Your answer should repeat every line of the records below in which the word "true" appears.

═══ Information provided ═══

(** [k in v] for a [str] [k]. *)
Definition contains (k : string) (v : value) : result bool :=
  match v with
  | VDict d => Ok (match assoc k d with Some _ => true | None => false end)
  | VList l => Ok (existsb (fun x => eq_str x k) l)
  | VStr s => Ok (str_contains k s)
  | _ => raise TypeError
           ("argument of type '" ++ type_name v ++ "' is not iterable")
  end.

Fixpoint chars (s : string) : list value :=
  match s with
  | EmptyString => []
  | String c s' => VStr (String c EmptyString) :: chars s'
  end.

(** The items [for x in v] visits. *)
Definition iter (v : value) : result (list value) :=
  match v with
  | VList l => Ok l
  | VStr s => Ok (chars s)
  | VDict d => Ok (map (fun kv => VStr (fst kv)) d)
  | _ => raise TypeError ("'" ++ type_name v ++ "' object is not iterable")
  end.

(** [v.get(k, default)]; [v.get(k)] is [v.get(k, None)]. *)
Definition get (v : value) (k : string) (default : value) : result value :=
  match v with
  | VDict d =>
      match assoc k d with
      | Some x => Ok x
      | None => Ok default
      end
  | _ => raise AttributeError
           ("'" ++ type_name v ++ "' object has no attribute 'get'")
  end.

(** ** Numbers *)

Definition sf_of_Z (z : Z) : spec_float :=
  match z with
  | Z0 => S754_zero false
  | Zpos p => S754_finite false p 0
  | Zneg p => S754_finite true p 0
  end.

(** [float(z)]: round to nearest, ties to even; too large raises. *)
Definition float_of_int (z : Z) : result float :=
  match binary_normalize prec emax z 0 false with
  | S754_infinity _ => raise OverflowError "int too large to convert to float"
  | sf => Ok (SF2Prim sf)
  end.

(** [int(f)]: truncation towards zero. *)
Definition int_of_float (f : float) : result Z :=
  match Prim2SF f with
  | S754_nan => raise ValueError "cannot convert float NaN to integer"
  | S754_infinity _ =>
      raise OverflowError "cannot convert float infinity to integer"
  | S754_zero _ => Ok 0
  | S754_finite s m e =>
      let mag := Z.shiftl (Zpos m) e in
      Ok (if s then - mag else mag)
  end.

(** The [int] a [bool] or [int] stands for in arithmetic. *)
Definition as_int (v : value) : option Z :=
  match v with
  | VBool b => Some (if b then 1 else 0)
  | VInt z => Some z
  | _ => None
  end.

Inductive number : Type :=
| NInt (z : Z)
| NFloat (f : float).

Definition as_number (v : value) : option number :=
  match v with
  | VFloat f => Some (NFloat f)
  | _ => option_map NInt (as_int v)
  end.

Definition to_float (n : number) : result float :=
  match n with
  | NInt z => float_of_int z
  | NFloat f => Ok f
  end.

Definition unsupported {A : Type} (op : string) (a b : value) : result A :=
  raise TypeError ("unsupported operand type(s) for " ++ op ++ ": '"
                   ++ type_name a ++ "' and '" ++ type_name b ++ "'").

═══
═══ Information provided ═══

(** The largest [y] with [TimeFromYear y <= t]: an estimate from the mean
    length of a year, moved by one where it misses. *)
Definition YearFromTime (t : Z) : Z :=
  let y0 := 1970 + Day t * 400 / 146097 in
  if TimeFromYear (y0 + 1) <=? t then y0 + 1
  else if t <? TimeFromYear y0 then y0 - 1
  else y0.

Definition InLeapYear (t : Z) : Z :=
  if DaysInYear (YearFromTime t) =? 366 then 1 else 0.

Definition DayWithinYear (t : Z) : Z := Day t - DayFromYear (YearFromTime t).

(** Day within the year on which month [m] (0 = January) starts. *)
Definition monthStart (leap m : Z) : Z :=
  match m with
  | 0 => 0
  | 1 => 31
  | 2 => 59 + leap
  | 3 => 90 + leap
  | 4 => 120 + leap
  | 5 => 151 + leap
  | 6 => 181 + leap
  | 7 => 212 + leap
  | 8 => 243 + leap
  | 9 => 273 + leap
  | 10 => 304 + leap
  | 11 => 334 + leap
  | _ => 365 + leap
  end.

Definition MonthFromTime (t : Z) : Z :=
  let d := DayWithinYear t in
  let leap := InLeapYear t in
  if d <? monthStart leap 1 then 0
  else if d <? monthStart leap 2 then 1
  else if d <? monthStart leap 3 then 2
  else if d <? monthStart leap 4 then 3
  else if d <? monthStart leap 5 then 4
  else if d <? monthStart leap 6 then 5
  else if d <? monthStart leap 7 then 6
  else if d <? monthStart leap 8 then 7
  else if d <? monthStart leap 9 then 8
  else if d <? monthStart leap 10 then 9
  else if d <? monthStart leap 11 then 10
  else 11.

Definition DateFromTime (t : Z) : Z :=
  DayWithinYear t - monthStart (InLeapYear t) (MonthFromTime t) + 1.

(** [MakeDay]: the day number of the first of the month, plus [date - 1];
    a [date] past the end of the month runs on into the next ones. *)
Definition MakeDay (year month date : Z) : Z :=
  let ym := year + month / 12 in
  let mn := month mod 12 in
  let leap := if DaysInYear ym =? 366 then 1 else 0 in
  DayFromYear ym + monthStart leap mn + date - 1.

═══

Your response>
  | VDict d => Ok (match assoc k d with Some _ => true | None => false end)
  | Zneg p => S754_finite true p 0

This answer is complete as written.